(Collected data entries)
(* ===== verification/CText.v ===== *)
(** Numbers and text of the C library, as the program uses them: binary32 and
    binary64 arithmetic, [printf] of integers and floats, [atoi], [atof],
    [strtok].

    Every operation on [float] rounds to binary32 (x86-64); [printf] of a float
    prints the exact value rounded to nearest, ties to even. *)
From Stdlib Require Import SpecFloat.
From stdpp Require Import pretty.
From S2P Require Import Prelude.

Local Open Scope Z_scope.

(** * binary32 *)

Definition f32_prec : Z := 24.
Definition f32_emax : Z := 128.
Definition f32_add := SFadd f32_prec f32_emax.
Definition f32_sub := SFsub f32_prec f32_emax.
Definition f32_mul := SFmul f32_prec f32_emax.
Definition f32_div := SFdiv f32_prec f32_emax.
Definition sqrtf := SFsqrt f32_prec f32_emax.
Definition f32_zero : spec_float := S754_zero false.
(** [(float)z], and the literal [n/d]. *)
Definition f32_of_Z (z : Z) : spec_float := binary_normalize f32_prec f32_emax z 0 false.
Definition f32_lit (n d : Z) : spec_float := f32_div (f32_of_Z n) (f32_of_Z d).
(** [(float)] of a double. *)
Definition f32_of_f64 (x : spec_float) : spec_float :=
  match x with
  | S754_finite s m e => binary_round f32_prec f32_emax s m e
  | _ => x
  end.

(** * Printing *)

Definition CR : Ascii.ascii := Ascii.ascii_of_nat 13.
Definition LF : Ascii.ascii := Ascii.ascii_of_nat 10.
Definition crlf : string := String CR (String LF "").

(** [snprintf(out, max_len, ...)]: what is left in [out]. *)
Definition truncate (max_len : nat) (s : string) : string := String.substring 0 (pred max_len) s.

(** ["%.<digits>f"]. *)
Definition round_half_even (num den : Z) : Z :=
  let q := num / den in
  let r := num mod den in
  if (2 * r <? den) then q
  else if (den <? 2 * r) then q + 1
  else if Z.even q then q else q + 1.
Fixpoint zeros (n : nat) : string :=
  match n with O => "" | S n' => String (Ascii.ascii_of_nat 48) (zeros n') end.
Definition pad_left (n : nat) (s : string) : string := zeros (n - String.length s) +:+ s.
Definition fmt_scaled (digits : nat) (z : Z) : string :=
  let p := 10 ^ Z.of_nat digits in
  pretty (z / p) +:+ (if digits is O then "" else "." +:+ pad_left digits (pretty (z mod p))).
Definition fmt_f (digits : nat) (f : spec_float) : string :=
  match f with
  | S754_zero s => (if s then "-" else "") +:+ fmt_scaled digits 0
  | S754_infinity s => if s then "-inf" else "inf"
  | S754_nan => "nan"
  | S754_finite s m e =>
      let p := 10 ^ Z.of_nat digits in
      (if s then "-" else "") +:+
      fmt_scaled digits
        (if (0 <=? e) then Z.pos m * 2 ^ e * p else round_half_even (Z.pos m * p) (2 ^ (- e)))
  end.

(** The decimal digits of a number below [10 ^ n]. *)
Lemma pretty_go_length n x s :
  (x < 10 ^ N.of_nat n)%N → (String.length (pretty_N_go x s) ≤ n + String.length s)%nat.
Proof.
  revert x s. induction n as [|n IH]; intros x s Hx.
  { assert (x = 0)%N as -> by (simpl in Hx; lia). by rewrite pretty_N_go_0. }
  destruct (decide (x = 0%N)) as [->|Hx0]; [rewrite pretty_N_go_0; lia|].
  rewrite pretty_N_go_step by lia. etrans; [apply IH|simpl; lia].
  apply N.Div0.div_lt_upper_bound. rewrite Nat2N.inj_succ, N.pow_succ_r' in Hx. lia.
Qed.
Lemma pretty_length n z : 0 ≤ z < 10 ^ Z.of_nat (S n) → (String.length (pretty z) ≤ S n)%nat.
Proof.
  intros Hz. destruct z as [|p|p]; [simpl; lia| |lia]. unfold pretty, pretty_Z, pretty, pretty_positive, pretty, pretty_N.
  rewrite decide_False by done. rewrite <-(Nat.add_0_r (S n)). apply (pretty_go_length _ _ "").
  apply N2Z.inj_lt. rewrite N2Z.inj_pow, nat_N_Z. simpl Z.of_N. lia.
Qed.

(** * Reading numbers *)

Definition is_char (n : nat) (c : Ascii.ascii) : bool := Nat.eqb (Ascii.nat_of_ascii c) n.
(** [isspace]. *)
Definition is_space (c : Ascii.ascii) : bool :=
  let n := Ascii.nat_of_ascii c in Nat.eqb n 32 || (Nat.leb 9 n && Nat.leb n 13).
(** The value of a digit in a base of at most 16. *)
Definition digit (base : Z) (c : Ascii.ascii) : option Z :=
  let n := Z.of_nat (Ascii.nat_of_ascii c) in
  let d := if (48 <=? n) && (n <=? 57) then n - 48
           else if (65 <=? n) && (n <=? 70) then n - 55
           else if (97 <=? n) && (n <=? 102) then n - 87
           else 99 in
  if (d <? base) then Some d else None.

Fixpoint skip_space (s : string) : string :=
  match s with
  | String c s' => if is_space c then skip_space s' else s
  | _ => s
  end.
(** An optional sign: whether it is a minus. *)
Definition take_sign (s : string) : bool * string :=
  match s with
  | String c s' => if is_char 45 c then (true, s') else if is_char 43 c then (false, s') else (false, s)
  | _ => (false, s)
  end.
(** The digits at the front: their value, their number, and the rest. *)
Fixpoint take_digits (base acc : Z) (n : nat) (s : string) : Z * nat * string :=
  match s with
  | String c s' =>
      match digit base c with
      | Some d => take_digits base (acc * base + d) (S n) s'
      | None => (acc, n, s)
      end
  | _ => (acc, n, s)
  end.

(** [atoi]: [strtol] saturates, the result is converted to [int]. *)
Definition atoi (s : string) : Z :=
  let '(neg, s) := take_sign (skip_space s) in
  let '(z, _, _) := take_digits 10 0 0 s in
  to_int (Z.max (- 2 ^ 63) (Z.min (2 ^ 63 - 1) (if neg then - z else z))).

(** The nearest binary64 to [m * base^e]; exponents beyond the range are cut to
    a bound that does not change the result. *)
Definition f64_scale (neg : bool) (m base e : Z) : spec_float :=
  match m with
  | Z.pos p =>
      let e := Z.max (-5000 - Z.log2 m) (Z.min 5000 e) in
      if (0 <=? e) then binary_normalize 53 1024 (if neg then - (m * base ^ e) else m * base ^ e) 0 neg
      else
        let '(q, ez, l) := SFdiv_core_binary 53 1024 m 0 (base ^ (- e)) 0 in
        binary_round_aux 53 1024 neg q ez l
  | _ => S754_zero neg
  end.

(** A number in a base: digits, a point, digits, and an exponent that is a power
    of [ebase] introduced by the letter [mark] (of which there are two cases). *)
Definition take_exponent (mark1 mark2 : nat) (s : string) : Z :=
  match s with
  | String c s' =>
      if is_char mark1 c || is_char mark2 c then
        let '(neg, s') := take_sign s' in
        let '(z, _, _) := take_digits 10 0 0 s' in
        if neg then - z else z
      else 0
  | _ => 0
  end.
Definition take_number (base ebase step : Z) (mark1 mark2 : nat) (neg : bool) (s : string) : spec_float :=
  let '(m, n, s) := take_digits base 0 0 s in
  let '(m, frac, s) :=
    match s with
    | String c s' => if is_char 46 c then take_digits base m 0 s' else (m, O, s)
    | _ => (m, O, s)
    end in
  if Nat.eqb (n + frac) 0 then S754_zero neg
  else f64_scale neg m ebase (take_exponent mark1 mark2 s - step * Z.of_nat frac).

(** The words [strtod] knows, in any case of letters. *)
Definition lower (c : Ascii.ascii) : Ascii.ascii :=
  let n := Ascii.nat_of_ascii c in
  if Nat.leb 65 n && Nat.leb n 90 then Ascii.ascii_of_nat (n + 32) else c.
Fixpoint starts_with (w s : string) : bool :=
  match w, s with
  | EmptyString, _ => true
  | String a w', String b s' => Ascii.eqb a (lower b) && starts_with w' s'
  | _, _ => false
  end.

(** [atof]: decimal and hexadecimal numbers, infinity, not-a-number; anything
    else is zero. *)
Definition atof (s : string) : spec_float :=
  let '(neg, s) := take_sign (skip_space s) in
  if starts_with "inf" s then S754_infinity neg
  else if starts_with "nan" s then S754_nan
  else
    let hex := if starts_with "0x" s then String.substring 2 (String.length s) s else "" in
    let hexdigit := match hex with
                    | String c h => if is_char 46 c then
                                      match h with String d _ => digit 16 d | _ => None end
                                    else digit 16 c
                    | _ => None
                    end in
    match hexdigit with
    | Some _ => take_number 16 2 4 112 80 neg hex
    | None => take_number 10 10 1 101 69 neg s
    end.

(** * Splitting at spaces *)

(** The tokens [strtok_r(s, " ")] finds, one after the other; [w] is the token
    being read, reversed. *)
Fixpoint rev_str (s acc : string) : string :=
  match s with EmptyString => acc | String c s' => rev_str s' (String c acc) end.
Fixpoint words_from (w s : string) : list string :=
  match s with
  | EmptyString => if String.eqb w "" then [] else [rev_str w ""]
  | String c s' =>
      if is_char 32 c then
        if String.eqb w "" then words_from "" s' else rev_str w "" :: words_from "" s'
      else words_from (String c w) s'
  end.
Definition words (s : string) : list string := words_from "" s.
Definition arc_init (max_size : Z) : M CacheManager unit :=
  modify (λ c, let a := c_arc c in
    c_set_arc (ARC (a_t1 a) (a_t2 a) (a_b1 a) (a_b2 a) (a_target_size a) max_size) c);;
  set_target (Z.quot max_size 2);;
  calloc_list LT1;;
  calloc_list LT2;;
  calloc_list LB1;;
  calloc_list LB2;;
  lru_init LT1 max_size;;
  lru_init LT2 max_size;;
  lru_init LB1 max_size;;
  lru_init LB2 max_size.

(** The step by which a ghost hit moves the target: [own] is the ghost list that
    was hit, [other] the other one. *)
Definition arc_delta (own other : lref) : M CacheManager Z :=
  so ← list_size other;
  if (0 <? so) then
    so ← list_size other;
    sn ← list_size own;
    if decide (sn = 0) then ub else
    let delta := Z.quot so sn in
    mret (if (delta <? 1) then 1 else delta)
  else mret 1.

(** A hit moves the node to the front of T2. *)
Definition promote (from : lref) (node : nptr) : M CacheManager unit :=
  lru_remove_node from node;;
  lru_add_node_front LT2 node.
Definition set_frequent (node : nptr) : M CacheManager unit := estore node (ev_set_is_frequent 1).

Definition arc_access (key : cptr) : M CacheManager Z :=
  node ← lru_find LT1 key;
  if negb (pnull node) then
    promote LT1 node;;
    set_frequent node;;
    mret ARC_HIT_T1
  else
  node ← lru_find LT2 key;
  if negb (pnull node) then
    promote LT2 node;;
    mret ARC_HIT_T2
  else
  node ← lru_find LB1 key;
  if negb (pnull node) then
    delta ← arc_delta LB1 LB2;
    target ← get_target;
    z ← ck_int (target + delta);
    set_target z;;
    target ← get_target;
    max_size ← get_arc_max;
    (if (max_size <? target) then set_target max_size else mret tt);;
    promote LB1 node;;
    set_frequent node;;
    mret ARC_HIT_B1
  else
  node ← lru_find LB2 key;
  if negb (pnull node) then
    delta ← arc_delta LB2 LB1;
    target ← get_target;
    z ← ck_int (target - delta);
    set_target z;;
    target ← get_target;
    (if (target <? 0) then set_target 0 else mret tt);;
    promote LB2 node;;
    set_frequent node;;
    mret ARC_HIT_B2
  else mret ARC_MISS.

### Assignment
Which lines run from the one holding "node ← lru_find LT1 key;" through the one holding "z ← ck_int (target + delta);" in the records above? Repeat them exactly, both included, and nothing more.

### Answer box
  node ← lru_find LT1 key;
  if negb (pnull node) then
    promote LT1 node;;
    set_frequent node;;
    mret ARC_HIT_T1
  else
  node ← lru_find LT2 key;
  if negb (pnull node) then
    promote LT2 node;;
    mret ARC_HIT_T2
  else
  node ← lru_find LB1 key;
  if negb (pnull node) then
    delta ← arc_delta LB1 LB2;
    target ← get_target;
    z ← ck_int (target + delta);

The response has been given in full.